In fact, it seems now like a long time, but only a few months ago, the Fridays for Future movement was among the most debated topics and had gained strong momentum. On the wave of the climate action movement, the European Commission had also launched an ambitious plan for a European Green New Deal.
These issues, often presented dichotomously (short-term versus long-term; economic recovery versus environmental actions) and seemingly contrasting with each other, are actually strongly correlated. As it emerges more and more clearly, the economic system based exclusively on a logic of short-term profit cannot autonomously cope with global crises like the ones we unfortunately witnessed in the early 2000s. Indeed, now it is clear that there can be no development if it is not sustainable, from an economic, environmental and social point of view. The public and private resources introduced into the economic system must be capable of activating virtuous mechanisms that provide added value for the entire community, and not just for a few shareholders.
We could, and we should, go beyond the concept of “sustainability” and promote an economic system that is more than just “sustainable”, but that can benefit society as a whole, the environment and the climate. This model already exists: it is the one promoted by the social and solidarity economy, which takes different forms across Europe, since it includes entities with diverse legal forms and approaches, but which share the same basic principles: solidarity, participation, and social value first.
So how can we, as individuals, as a community, as part of public institutions and movements, support this “more than sustainable” development, and not only during the crisis but also in the long term?
One of the possible answers is ethical finance. Historically, ethical finance has been at the service of the social economy, and its objective is to use financial instruments to promote sustainable and socially valuable activities in the territories in which it operates.
The dossier published on Valor Social presents some concrete examples of how ethical finance, in Europe and internationally, has been able to react, transform and adapt to the needs of the social economy and local communities during the crisis. In recent months, the ability of ethical financial organizations to continually reinvent their products and services in order to respond effectively and quickly to new needs has been fundamental, thanks to innovative tools and approaches to deal with new realities and situations.

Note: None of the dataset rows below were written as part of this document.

(* ===== verification/Kstate.v ===== *)
(** The data of kernel/proc.h and the global variables of kernel/proc.c and
    kernel/trap.c, as one kernel state over which the process, scheduler and
    trap code runs. *)

From stdpp Require Import base gmap strings numbers list.
From S2P Require Import Prelude Spinlock.
Local Open Scope Z_scope.

(** * Constants (kernel/param.h, kernel/riscv.h, kernel/memlayout.h) *)

Definition NPROC : nat := Z.to_nat 2000.
Definition NCPU : nat := 8%nat.
Definition NOFILE : nat := 16%nat.
Definition QUEUE_LEVELS : nat := 3%nat.
Definition PGSIZE : Z := 4096.
Definition MAXVA : Z := Z.shiftl 1 (9 + 9 + 9 + 12 - 1).
Definition TRAMPOLINE : Z := MAXVA - PGSIZE.
Definition KSTACK (p : Z) : Z := TRAMPOLINE - (p + 1) * 2 * PGSIZE.
Definition TRAPFRAME : Z := TRAMPOLINE - PGSIZE.

Lemma NPROC_val : Z.of_nat NPROC = 2000.
Proof. reflexivity. Qed.

#[global] Opaque NPROC.

(** * Data (kernel/proc.h) *)

Inductive procstate : Type := UNUSED | USED | SLEEPING | RUNNABLE | RUNNING | ZOMBIE.

#[global] Instance procstate_eq_dec : EqDecision procstate.
Proof. solve_decision. Defined.

(** Addresses that are used as sleep channels. *)
Inductive kptr : Type :=
| PProc (i : nat)
| PTicks
| PLog
| PSleeplock (kind : string) (i : nat)
| PPipeRead (pa : Z)
| PPipeWrite (pa : Z)
| PConsR
| PUartTxR
| PDiskFree
| PBuf (i : nat).

#[global] Instance kptr_eq_dec : EqDecision kptr.
Proof. solve_decision. Defined.

Record context := mkcontext {
  ctx_ra : Z; ctx_sp : Z;
  ctx_s0 : Z; ctx_s1 : Z; ctx_s2 : Z; ctx_s3 : Z; ctx_s4 : Z; ctx_s5 : Z;
  ctx_s6 : Z; ctx_s7 : Z; ctx_s8 : Z; ctx_s9 : Z; ctx_s10 : Z; ctx_s11 : Z
}.

Record trapframe := mktrapframe {
  tf_kernel_satp : Z; tf_kernel_sp : Z; tf_kernel_trap : Z; tf_epc : Z;
  tf_kernel_hartid : Z;
  tf_ra : Z; tf_sp : Z; tf_gp : Z; tf_tp : Z; tf_t0 : Z; tf_t1 : Z; tf_t2 : Z;
  tf_s0 : Z; tf_s1 : Z;
  tf_a0 : Z; tf_a1 : Z; tf_a2 : Z; tf_a3 : Z; tf_a4 : Z; tf_a5 : Z; tf_a6 : Z;
  tf_a7 : Z;
  tf_s2 : Z; tf_s3 : Z; tf_s4 : Z; tf_s5 : Z; tf_s6 : Z; tf_s7 : Z; tf_s8 : Z;
  tf_s9 : Z; tf_s10 : Z; tf_s11 : Z;
  tf_t3 : Z; tf_t4 : Z; tf_t5 : Z; tf_t6 : Z
}.

#[global] Instance eta_trapframe : Settable trapframe := fun t =>
  mktrapframe (tf_kernel_satp t) (tf_kernel_sp t) (tf_kernel_trap t) (tf_epc t)
    (tf_kernel_hartid t) (tf_ra t) (tf_sp t) (tf_gp t) (tf_tp t) (tf_t0 t) (tf_t1 t)
    (tf_t2 t) (tf_s0 t) (tf_s1 t) (tf_a0 t) (tf_a1 t) (tf_a2 t) (tf_a3 t) (tf_a4 t)
    (tf_a5 t) (tf_a6 t) (tf_a7 t) (tf_s2 t) (tf_s3 t) (tf_s4 t) (tf_s5 t) (tf_s6 t)
    (tf_s7 t) (tf_s8 t) (tf_s9 t) (tf_s10 t) (tf_s11 t) (tf_t3 t) (tf_t4 t) (tf_t5 t)
    (tf_t6 t).

(** [struct proc].  Pointers to processes, open files and inodes are indices
    of their tables; [None] is the null pointer.  [p_trapframe] and
    [p_pagetable] are physical addresses, 0 for null; [p_tf] is the content of
    the trapframe page.  The lock is [LkProc] of the machine. *)
Record proc := mkproc {
  p_state : procstate;
  p_chan : option kptr;
  p_killed : Z;
  p_xstate : Z;
  p_pid : Z;
  p_parent : option nat;
  p_kstack : Z;
  p_sz : Z;
  p_pagetable : Z;
  p_trapframe : Z;
  p_tf : trapframe;
  p_context : context;
  p_ofile : list (option nat);
  p_cwd : option nat;
  p_name : list Z;
  p_arrival_time : Z;
  p_priority : Z;
  p_last_runtime : Z;
  p_runtime_start_ticks : Z;
  p_queue_level : Z;
  p_time_slice : Z;
  p_total_ticks : Z;
  p_ready_time : Z;
  p_run_start_time : Z;
  p_waiting_time : Z
}.

#[global] Instance eta_proc : Settable proc := fun p =>
  mkproc (p_state p) (p_chan p) (p_killed p) (p_xstate p) (p_pid p) (p_parent p)
    (p_kstack p) (p_sz p) (p_pagetable p) (p_trapframe p) (p_tf p) (p_context p)
    (p_ofile p) (p_cwd p) (p_name p) (p_arrival_time p) (p_priority p)
    (p_last_runtime p) (p_runtime_start_ticks p) (p_queue_level p) (p_time_slice p)
    (p_total_ticks p) (p_ready_time p) (p_run_start_time p) (p_waiting_time p).

(** * The kernel state *)

(** [V] is the state of the rest of the kernel (memory, files). *)
Record kstate (V : Type) := mkkstate {
  k_mach : machine;
  k_procs : list proc;
  k_queue : list (list (option nat));
  k_qsize : list Z;
  k_nextpid : Z;
  k_initproc : option nat;
  k_policy : Z;
  k_ticks : Z;
  k_first : bool;
  k_sub : V
}.

Arguments mkkstate {V}.
Arguments k_mach {V}.
Arguments k_procs {V}.
Arguments k_queue {V}.
Arguments k_qsize {V}.
Arguments k_nextpid {V}.
Arguments k_initproc {V}.
Arguments k_policy {V}.
Arguments k_ticks {V}.
Arguments k_first {V}.
Arguments k_sub {V}.

#[global] Instance eta_kstate {V} : Settable (kstate V) := fun s =>
  mkkstate (k_mach s) (k_procs s) (k_queue s) (k_qsize s) (k_nextpid s)
    (k_initproc s) (k_policy s) (k_ticks s) (k_first s) (k_sub s).

#[global] Instance kstate_HasMachine {V} : HasMachine (kstate V).
Proof.
  refine {| mach := k_mach; set_mach := fun f s => s <| k_mach ::= f |> |}.
  - done.
  - done.
  - intros f g s E. simpl. by rewrite E.
Defined.

(** Names of the global locks, as given to [initlock]. *)
Definition pid_lock : lockid := LkGlobal "nextpid".
Definition wait_lock : lockid := LkGlobal "wait_lock".
Definition mlfq_lock : lockid := LkGlobal "mlfq".
Definition tickslock : lockid := LkGlobal "time".

(** * Access to the process table *)

Section access.
Context {V : Type}.

Definition get_proc (i : nat) : M (kstate V) proc := deref (fun s => k_procs s !! i).

(** Assignment to fields of [proc[i]]. *)
Definition upd_proc (i : nat) (f : proc → proc) : M (kstate V) unit :=
  p ← get_proc i;
  modify (fun s => s <| k_procs ::= <[i := f p]> |>).

(** A pointer that is dereferenced. *)
Definition non_null {A} (o : option A) : M (kstate V) A := deref (fun _ => o).

Lemma get_proc_run i (s : kstate V) p :
  k_procs s !! i = Some p → get_proc i s = Ret p s.
Proof. intros H. unfold get_proc, deref. by rewrite H. Qed.

Lemma upd_proc_run i f (s : kstate V) p :
  k_procs s !! i = Some p →
  upd_proc i f s = Ret tt (s <| k_procs ::= <[i := f p]> |>).
Proof. intros H. unfold upd_proc. by erewrite bind_Ret; [|by apply get_proc_run]. Qed.

End access.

As can be seen from this dossier, the value of ethical finance is also rooted in the diversity of approaches and the ability to work in a network with local authorities, associations and citizens.
Therefore, the moment of “forced” reflection that we are experiencing may be the right moment to reconsider our personal and collective choices about the use of individual savings and public resources: ethical finance can, and in our opinion should, be one of the starting points.